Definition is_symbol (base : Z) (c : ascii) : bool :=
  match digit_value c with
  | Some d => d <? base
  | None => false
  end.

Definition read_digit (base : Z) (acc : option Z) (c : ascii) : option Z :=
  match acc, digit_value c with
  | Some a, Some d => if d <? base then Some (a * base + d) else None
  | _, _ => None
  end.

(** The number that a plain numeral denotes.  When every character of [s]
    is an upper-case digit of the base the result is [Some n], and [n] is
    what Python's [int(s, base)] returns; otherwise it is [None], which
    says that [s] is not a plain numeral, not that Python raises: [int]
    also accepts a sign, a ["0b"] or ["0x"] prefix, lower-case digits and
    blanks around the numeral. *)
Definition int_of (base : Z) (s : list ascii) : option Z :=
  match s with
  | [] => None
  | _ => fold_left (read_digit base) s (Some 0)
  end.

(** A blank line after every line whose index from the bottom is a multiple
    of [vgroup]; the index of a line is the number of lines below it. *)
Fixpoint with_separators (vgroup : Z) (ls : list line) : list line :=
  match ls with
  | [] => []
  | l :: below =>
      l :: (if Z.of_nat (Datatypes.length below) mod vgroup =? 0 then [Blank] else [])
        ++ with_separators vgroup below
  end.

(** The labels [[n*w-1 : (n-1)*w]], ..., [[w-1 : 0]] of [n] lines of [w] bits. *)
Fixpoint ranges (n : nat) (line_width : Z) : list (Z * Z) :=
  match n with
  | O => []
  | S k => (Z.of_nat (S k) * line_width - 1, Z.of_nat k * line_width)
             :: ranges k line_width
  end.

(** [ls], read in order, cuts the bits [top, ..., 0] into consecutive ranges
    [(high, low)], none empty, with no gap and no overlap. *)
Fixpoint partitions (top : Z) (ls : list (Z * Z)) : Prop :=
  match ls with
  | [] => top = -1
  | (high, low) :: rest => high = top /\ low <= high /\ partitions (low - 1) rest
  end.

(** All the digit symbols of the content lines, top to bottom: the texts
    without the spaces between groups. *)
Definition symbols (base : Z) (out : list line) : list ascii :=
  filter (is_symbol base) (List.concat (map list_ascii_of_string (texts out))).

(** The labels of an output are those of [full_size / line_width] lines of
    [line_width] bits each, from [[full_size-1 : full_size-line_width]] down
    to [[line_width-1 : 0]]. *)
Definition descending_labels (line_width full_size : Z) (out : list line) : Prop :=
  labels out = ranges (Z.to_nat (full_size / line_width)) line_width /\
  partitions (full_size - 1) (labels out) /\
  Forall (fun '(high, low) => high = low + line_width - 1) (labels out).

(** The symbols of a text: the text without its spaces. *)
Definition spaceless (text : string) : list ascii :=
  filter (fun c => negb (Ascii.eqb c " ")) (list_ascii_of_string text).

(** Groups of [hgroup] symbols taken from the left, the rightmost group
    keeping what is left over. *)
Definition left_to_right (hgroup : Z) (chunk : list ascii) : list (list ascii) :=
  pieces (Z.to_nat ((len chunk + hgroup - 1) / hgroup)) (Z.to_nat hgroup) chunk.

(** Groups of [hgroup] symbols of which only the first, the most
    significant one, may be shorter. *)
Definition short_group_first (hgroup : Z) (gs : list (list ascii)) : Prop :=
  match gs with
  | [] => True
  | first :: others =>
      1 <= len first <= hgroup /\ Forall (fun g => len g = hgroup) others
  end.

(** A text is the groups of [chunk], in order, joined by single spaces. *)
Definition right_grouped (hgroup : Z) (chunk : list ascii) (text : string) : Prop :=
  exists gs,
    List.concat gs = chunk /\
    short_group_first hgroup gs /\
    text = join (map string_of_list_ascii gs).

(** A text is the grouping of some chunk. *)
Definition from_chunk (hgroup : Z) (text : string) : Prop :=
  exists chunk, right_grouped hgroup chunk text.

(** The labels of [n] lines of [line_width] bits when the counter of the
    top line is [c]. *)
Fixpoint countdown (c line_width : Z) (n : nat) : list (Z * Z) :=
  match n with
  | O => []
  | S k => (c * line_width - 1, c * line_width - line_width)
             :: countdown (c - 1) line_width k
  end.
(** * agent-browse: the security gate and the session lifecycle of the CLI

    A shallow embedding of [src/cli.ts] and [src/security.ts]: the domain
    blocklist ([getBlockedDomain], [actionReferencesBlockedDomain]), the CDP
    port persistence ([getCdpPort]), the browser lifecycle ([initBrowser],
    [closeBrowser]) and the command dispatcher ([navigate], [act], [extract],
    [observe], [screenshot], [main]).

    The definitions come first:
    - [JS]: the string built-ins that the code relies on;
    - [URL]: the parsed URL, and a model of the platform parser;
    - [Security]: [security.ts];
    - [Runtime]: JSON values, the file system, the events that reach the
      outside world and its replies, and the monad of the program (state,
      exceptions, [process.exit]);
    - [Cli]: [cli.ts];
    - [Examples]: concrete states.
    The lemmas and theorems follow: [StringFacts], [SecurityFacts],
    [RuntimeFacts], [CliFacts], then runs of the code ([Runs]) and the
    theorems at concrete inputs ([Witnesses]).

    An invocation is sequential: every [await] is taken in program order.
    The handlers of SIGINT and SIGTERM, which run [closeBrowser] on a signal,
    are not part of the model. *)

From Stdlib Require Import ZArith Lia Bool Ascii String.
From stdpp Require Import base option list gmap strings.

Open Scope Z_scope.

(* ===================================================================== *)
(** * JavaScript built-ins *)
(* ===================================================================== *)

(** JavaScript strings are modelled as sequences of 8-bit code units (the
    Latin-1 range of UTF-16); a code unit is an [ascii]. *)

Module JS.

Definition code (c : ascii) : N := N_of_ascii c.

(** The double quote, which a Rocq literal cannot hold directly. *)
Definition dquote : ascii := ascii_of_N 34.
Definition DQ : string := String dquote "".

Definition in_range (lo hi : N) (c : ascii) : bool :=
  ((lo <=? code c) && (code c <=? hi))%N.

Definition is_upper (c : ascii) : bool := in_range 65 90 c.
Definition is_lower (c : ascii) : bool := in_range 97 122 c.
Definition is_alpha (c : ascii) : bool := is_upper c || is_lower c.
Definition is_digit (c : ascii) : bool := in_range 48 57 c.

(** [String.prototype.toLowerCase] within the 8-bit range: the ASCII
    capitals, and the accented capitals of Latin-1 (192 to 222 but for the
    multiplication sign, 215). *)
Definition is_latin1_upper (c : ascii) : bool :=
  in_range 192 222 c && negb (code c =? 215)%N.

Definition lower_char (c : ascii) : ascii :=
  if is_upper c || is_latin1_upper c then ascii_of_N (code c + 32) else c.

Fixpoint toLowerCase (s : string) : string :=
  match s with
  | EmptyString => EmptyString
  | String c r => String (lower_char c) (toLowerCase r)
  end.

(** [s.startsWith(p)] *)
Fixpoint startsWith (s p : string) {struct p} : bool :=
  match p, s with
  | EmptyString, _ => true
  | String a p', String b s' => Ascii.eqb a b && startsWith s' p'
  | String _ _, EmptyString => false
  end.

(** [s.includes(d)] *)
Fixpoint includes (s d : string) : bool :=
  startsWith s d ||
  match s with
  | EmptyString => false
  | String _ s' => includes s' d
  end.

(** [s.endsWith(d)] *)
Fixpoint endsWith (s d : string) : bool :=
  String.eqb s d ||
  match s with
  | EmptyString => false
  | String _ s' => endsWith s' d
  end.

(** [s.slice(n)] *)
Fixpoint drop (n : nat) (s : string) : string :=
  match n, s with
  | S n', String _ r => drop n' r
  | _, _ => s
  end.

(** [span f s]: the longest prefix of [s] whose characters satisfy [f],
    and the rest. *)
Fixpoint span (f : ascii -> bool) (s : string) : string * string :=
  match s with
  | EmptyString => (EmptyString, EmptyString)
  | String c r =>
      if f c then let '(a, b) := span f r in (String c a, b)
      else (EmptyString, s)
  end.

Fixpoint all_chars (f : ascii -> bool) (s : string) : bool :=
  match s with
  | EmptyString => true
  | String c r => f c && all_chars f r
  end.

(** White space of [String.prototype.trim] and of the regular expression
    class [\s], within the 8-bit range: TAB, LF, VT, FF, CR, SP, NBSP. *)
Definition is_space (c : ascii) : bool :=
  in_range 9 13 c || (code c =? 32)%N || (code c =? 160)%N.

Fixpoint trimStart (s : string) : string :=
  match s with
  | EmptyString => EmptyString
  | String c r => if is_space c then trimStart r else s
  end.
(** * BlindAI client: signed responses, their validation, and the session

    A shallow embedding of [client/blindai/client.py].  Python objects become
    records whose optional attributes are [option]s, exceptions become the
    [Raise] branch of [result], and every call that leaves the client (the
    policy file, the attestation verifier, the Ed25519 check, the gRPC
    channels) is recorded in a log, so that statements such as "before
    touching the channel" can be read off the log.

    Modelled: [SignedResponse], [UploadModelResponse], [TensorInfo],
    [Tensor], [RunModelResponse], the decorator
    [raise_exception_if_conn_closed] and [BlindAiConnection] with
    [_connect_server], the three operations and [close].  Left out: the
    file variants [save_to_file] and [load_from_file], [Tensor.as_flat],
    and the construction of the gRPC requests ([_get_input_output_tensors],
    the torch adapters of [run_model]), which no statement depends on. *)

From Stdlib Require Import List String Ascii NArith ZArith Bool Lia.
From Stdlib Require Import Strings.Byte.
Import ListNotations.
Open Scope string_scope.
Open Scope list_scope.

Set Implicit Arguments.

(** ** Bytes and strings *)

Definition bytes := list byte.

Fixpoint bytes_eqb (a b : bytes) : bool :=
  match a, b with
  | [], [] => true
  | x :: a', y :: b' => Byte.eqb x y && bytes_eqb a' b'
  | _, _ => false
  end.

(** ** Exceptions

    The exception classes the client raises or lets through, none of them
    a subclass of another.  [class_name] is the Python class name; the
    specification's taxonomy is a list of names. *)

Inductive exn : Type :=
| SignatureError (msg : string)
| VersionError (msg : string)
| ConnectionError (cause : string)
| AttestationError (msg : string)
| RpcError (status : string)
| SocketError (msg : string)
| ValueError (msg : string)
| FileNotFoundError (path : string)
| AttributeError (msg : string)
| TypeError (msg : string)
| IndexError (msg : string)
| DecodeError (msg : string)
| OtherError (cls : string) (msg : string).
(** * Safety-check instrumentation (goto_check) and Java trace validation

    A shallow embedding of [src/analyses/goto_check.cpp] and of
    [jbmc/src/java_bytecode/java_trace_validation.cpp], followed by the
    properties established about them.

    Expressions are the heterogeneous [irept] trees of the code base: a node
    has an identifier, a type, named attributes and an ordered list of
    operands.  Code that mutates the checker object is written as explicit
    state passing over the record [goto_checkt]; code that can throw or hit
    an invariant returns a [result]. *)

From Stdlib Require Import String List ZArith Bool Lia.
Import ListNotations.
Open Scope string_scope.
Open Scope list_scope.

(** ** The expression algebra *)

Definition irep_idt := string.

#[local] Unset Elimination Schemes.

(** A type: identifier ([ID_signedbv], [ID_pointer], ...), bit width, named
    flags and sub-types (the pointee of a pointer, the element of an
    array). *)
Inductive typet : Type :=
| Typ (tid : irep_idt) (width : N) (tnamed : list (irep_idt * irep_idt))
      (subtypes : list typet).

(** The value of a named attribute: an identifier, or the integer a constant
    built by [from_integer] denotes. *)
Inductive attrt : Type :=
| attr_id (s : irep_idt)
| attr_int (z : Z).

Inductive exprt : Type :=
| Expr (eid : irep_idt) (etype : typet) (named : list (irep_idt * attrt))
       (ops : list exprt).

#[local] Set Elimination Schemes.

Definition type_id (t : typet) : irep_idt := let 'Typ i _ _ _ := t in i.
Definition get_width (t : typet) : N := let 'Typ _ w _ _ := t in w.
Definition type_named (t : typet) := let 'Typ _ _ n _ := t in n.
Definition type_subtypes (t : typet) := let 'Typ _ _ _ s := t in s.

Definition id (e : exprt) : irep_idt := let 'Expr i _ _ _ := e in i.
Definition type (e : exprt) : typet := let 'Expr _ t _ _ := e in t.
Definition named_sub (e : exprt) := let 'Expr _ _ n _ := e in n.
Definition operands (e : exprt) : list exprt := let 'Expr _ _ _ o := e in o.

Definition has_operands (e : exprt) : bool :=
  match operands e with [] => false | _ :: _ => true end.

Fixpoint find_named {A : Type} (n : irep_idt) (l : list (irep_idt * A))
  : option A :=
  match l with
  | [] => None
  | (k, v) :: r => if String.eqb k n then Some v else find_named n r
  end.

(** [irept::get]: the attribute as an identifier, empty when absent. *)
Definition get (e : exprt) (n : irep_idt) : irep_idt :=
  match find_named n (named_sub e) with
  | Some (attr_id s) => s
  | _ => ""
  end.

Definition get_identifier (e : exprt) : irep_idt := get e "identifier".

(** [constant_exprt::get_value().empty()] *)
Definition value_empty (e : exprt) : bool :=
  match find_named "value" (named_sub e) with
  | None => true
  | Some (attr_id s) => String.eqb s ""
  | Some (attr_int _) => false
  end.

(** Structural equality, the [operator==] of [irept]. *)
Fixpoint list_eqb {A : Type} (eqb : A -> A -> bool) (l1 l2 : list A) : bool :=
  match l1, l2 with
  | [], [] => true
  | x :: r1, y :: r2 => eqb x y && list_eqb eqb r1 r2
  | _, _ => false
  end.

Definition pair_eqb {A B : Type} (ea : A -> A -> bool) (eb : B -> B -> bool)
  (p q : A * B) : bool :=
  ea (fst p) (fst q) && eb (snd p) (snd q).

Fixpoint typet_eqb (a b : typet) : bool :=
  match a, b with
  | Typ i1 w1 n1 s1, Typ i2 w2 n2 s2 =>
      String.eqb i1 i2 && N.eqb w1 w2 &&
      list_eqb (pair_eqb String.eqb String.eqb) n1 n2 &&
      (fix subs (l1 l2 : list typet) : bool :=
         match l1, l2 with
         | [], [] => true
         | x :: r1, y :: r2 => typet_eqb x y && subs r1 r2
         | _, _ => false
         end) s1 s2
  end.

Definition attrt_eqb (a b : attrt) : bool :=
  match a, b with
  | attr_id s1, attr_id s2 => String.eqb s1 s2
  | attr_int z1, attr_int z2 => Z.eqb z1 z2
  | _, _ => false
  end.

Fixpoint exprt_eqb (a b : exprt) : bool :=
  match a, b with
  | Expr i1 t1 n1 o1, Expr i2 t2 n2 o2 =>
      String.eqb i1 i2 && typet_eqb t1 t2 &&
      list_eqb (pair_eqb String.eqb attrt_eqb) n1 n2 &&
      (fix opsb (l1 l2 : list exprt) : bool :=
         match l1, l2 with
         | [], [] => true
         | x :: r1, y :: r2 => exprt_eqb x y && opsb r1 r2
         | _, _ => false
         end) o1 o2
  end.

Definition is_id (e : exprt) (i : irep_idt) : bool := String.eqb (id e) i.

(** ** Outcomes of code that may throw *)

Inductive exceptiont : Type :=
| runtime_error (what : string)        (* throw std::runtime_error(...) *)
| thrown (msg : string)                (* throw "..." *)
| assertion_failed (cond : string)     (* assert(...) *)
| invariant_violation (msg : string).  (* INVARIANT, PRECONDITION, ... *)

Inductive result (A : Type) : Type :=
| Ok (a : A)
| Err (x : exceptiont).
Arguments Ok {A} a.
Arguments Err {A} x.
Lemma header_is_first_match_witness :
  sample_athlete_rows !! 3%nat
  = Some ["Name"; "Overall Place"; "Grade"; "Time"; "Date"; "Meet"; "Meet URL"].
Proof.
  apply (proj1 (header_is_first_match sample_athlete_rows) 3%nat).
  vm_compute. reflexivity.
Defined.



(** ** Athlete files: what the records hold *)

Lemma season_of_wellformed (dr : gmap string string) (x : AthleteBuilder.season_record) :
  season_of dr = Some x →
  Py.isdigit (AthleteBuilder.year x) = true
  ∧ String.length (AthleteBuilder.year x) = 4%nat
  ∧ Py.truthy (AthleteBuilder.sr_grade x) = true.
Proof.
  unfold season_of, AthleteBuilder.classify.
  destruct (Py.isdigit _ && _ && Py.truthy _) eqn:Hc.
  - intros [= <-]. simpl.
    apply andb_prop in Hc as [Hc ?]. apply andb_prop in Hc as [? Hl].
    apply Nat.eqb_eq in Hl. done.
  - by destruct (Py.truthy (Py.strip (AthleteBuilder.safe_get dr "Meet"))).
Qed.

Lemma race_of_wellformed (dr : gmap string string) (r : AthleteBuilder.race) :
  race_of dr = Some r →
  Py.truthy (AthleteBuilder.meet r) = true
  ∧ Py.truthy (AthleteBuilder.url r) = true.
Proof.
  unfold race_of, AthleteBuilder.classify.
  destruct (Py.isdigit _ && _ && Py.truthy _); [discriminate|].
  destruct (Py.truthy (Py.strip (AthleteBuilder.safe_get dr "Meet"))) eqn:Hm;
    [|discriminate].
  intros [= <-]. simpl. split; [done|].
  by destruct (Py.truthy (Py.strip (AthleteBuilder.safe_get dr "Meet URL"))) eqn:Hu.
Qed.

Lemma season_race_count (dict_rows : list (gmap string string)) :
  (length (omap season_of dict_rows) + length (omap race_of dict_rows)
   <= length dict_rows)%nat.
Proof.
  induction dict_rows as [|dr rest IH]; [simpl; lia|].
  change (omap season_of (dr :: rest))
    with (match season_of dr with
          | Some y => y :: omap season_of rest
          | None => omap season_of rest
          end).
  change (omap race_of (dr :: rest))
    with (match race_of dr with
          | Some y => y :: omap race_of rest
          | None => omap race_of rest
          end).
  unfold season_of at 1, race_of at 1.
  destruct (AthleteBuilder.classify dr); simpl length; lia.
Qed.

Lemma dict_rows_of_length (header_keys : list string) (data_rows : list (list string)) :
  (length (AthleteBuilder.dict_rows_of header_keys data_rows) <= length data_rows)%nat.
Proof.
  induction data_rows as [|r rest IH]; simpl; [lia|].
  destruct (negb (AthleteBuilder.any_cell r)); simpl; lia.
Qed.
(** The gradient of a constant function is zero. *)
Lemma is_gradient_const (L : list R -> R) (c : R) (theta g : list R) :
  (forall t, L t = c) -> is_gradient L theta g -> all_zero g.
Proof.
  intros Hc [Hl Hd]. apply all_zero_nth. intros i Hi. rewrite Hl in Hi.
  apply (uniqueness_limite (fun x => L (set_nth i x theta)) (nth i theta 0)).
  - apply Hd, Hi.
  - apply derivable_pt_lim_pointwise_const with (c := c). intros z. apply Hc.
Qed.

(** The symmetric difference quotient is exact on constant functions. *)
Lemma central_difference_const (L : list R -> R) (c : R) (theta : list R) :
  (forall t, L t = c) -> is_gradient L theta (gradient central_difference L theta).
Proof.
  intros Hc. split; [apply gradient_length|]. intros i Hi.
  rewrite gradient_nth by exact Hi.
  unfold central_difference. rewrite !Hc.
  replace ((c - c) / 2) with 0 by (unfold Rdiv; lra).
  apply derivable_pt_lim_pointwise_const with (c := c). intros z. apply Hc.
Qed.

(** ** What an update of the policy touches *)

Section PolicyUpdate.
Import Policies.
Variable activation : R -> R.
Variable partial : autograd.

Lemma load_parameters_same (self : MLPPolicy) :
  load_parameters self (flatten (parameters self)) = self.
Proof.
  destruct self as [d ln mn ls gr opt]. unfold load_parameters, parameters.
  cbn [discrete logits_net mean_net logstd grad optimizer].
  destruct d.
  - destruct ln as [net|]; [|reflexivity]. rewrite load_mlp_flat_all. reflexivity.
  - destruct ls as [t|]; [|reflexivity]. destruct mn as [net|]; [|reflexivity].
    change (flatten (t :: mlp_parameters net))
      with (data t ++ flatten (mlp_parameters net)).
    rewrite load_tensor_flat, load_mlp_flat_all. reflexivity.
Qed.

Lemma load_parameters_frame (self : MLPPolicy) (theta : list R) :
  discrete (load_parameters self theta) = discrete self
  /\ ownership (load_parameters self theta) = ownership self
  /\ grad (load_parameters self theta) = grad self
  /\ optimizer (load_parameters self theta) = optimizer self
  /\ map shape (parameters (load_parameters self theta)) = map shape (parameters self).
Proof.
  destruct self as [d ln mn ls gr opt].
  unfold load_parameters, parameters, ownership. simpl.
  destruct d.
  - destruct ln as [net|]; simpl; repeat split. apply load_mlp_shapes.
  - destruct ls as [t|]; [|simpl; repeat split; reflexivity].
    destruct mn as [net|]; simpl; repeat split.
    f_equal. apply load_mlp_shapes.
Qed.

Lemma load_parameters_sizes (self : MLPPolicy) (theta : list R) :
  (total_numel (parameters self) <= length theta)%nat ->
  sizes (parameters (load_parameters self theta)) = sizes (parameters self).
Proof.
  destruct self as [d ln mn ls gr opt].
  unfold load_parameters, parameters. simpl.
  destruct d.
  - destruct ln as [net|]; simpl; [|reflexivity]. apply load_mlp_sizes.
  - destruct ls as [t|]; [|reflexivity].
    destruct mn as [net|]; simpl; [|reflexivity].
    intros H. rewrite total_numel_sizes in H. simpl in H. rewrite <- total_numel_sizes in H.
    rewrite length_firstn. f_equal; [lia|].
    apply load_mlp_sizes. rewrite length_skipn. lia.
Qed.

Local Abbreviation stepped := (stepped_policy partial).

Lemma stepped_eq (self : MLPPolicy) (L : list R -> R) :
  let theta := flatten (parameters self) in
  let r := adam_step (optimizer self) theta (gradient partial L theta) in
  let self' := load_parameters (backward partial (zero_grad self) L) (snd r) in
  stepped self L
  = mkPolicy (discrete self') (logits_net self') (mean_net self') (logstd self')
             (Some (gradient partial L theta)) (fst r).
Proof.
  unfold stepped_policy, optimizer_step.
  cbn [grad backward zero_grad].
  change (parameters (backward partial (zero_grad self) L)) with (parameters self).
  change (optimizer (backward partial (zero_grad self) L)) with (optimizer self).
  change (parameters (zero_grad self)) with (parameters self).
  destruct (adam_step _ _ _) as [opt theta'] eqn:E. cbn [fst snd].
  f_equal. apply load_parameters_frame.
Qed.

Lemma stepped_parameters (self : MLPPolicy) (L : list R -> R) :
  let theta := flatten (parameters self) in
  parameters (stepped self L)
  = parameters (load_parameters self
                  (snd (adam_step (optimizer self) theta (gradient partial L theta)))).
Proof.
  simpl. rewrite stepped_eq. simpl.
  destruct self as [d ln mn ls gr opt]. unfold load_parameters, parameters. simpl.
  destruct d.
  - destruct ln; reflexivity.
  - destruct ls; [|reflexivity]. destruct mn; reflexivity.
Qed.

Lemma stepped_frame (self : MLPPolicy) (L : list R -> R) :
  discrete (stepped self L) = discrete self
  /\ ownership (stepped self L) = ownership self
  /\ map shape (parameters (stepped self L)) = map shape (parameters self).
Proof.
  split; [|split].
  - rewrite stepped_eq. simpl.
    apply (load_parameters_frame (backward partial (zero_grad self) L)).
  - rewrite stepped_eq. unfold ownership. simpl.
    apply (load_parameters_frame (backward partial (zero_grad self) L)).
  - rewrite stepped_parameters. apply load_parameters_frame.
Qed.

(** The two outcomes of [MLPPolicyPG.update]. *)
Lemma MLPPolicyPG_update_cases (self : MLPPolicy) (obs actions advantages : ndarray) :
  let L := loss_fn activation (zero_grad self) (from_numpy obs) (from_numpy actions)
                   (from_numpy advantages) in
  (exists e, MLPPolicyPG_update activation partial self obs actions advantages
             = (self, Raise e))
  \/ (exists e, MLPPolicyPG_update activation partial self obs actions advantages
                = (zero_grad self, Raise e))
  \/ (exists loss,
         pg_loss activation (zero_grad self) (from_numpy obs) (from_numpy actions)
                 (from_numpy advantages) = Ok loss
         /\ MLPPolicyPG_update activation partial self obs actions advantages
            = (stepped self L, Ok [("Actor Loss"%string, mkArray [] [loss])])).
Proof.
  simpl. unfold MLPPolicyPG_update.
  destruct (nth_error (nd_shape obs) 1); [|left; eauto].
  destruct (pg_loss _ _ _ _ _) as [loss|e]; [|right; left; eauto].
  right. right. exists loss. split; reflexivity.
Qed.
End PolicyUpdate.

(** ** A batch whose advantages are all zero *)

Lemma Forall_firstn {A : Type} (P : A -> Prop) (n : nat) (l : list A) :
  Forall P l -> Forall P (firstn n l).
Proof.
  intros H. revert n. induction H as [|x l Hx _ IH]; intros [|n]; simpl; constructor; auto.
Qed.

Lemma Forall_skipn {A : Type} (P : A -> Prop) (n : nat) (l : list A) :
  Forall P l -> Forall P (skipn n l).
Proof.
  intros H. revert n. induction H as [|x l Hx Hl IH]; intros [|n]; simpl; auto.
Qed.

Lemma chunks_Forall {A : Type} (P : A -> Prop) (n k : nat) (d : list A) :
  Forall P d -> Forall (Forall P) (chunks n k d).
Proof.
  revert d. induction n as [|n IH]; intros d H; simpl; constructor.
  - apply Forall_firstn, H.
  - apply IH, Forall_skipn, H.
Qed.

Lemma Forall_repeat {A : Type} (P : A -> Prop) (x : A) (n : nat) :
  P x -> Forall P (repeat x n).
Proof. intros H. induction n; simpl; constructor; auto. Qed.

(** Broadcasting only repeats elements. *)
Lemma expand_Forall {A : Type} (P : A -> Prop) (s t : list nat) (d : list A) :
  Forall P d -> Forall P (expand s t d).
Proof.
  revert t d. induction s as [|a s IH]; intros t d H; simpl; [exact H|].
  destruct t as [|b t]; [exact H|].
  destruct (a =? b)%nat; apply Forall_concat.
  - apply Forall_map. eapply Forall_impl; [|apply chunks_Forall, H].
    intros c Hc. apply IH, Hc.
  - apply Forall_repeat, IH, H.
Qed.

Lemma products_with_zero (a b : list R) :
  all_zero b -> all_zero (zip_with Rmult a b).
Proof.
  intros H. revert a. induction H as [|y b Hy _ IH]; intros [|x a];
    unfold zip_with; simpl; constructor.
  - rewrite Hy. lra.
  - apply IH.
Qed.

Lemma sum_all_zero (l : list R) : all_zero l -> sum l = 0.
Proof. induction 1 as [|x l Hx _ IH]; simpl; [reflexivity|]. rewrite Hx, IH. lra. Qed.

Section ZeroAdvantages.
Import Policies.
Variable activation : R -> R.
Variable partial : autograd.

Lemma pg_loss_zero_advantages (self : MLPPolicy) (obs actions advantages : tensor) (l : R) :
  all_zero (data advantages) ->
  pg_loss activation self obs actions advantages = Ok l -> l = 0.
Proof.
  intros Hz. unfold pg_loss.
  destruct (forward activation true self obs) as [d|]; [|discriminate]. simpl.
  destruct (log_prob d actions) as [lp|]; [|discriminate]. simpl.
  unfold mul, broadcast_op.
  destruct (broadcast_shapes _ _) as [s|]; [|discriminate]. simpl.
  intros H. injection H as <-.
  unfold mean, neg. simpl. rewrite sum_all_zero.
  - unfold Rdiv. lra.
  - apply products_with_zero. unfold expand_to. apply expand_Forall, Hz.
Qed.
------------
Reproduce, please, the lines of the material from its first line down to the line containing "Definition symbols (base", keeping both ends and nothing beyond them.

**RESULT OF THE TASK:**
Definition is_symbol (base : Z) (c : ascii) : bool :=
  match digit_value c with
  | Some d => d <? base
  | None => false
  end.

Definition read_digit (base : Z) (acc : option Z) (c : ascii) : option Z :=
  match acc, digit_value c with
  | Some a, Some d => if d <? base then Some (a * base + d) else None
  | _, _ => None
  end.

(** The number that a plain numeral denotes.  When every character of [s]
    is an upper-case digit of the base the result is [Some n], and [n] is
    what Python's [int(s, base)] returns; otherwise it is [None], which
    says that [s] is not a plain numeral, not that Python raises: [int]
    also accepts a sign, a ["0b"] or ["0x"] prefix, lower-case digits and
    blanks around the numeral. *)
Definition int_of (base : Z) (s : list ascii) : option Z :=
  match s with
  | [] => None
  | _ => fold_left (read_digit base) s (Some 0)
  end.

(** A blank line after every line whose index from the bottom is a multiple
    of [vgroup]; the index of a line is the number of lines below it. *)
Fixpoint with_separators (vgroup : Z) (ls : list line) : list line :=
  match ls with
  | [] => []
  | l :: below =>
      l :: (if Z.of_nat (Datatypes.length below) mod vgroup =? 0 then [Blank] else [])
        ++ with_separators vgroup below
  end.

(** The labels [[n*w-1 : (n-1)*w]], ..., [[w-1 : 0]] of [n] lines of [w] bits. *)
Fixpoint ranges (n : nat) (line_width : Z) : list (Z * Z) :=
  match n with
  | O => []
  | S k => (Z.of_nat (S k) * line_width - 1, Z.of_nat k * line_width)
             :: ranges k line_width
  end.

(** [ls], read in order, cuts the bits [top, ..., 0] into consecutive ranges
    [(high, low)], none empty, with no gap and no overlap. *)
Fixpoint partitions (top : Z) (ls : list (Z * Z)) : Prop :=
  match ls with
  | [] => top = -1
  | (high, low) :: rest => high = top /\ low <= high /\ partitions (low - 1) rest
  end.

(** All the digit symbols of the content lines, top to bottom: the texts
    without the spaces between groups. *)
Definition symbols (base : Z) (out : list line) : list ascii :=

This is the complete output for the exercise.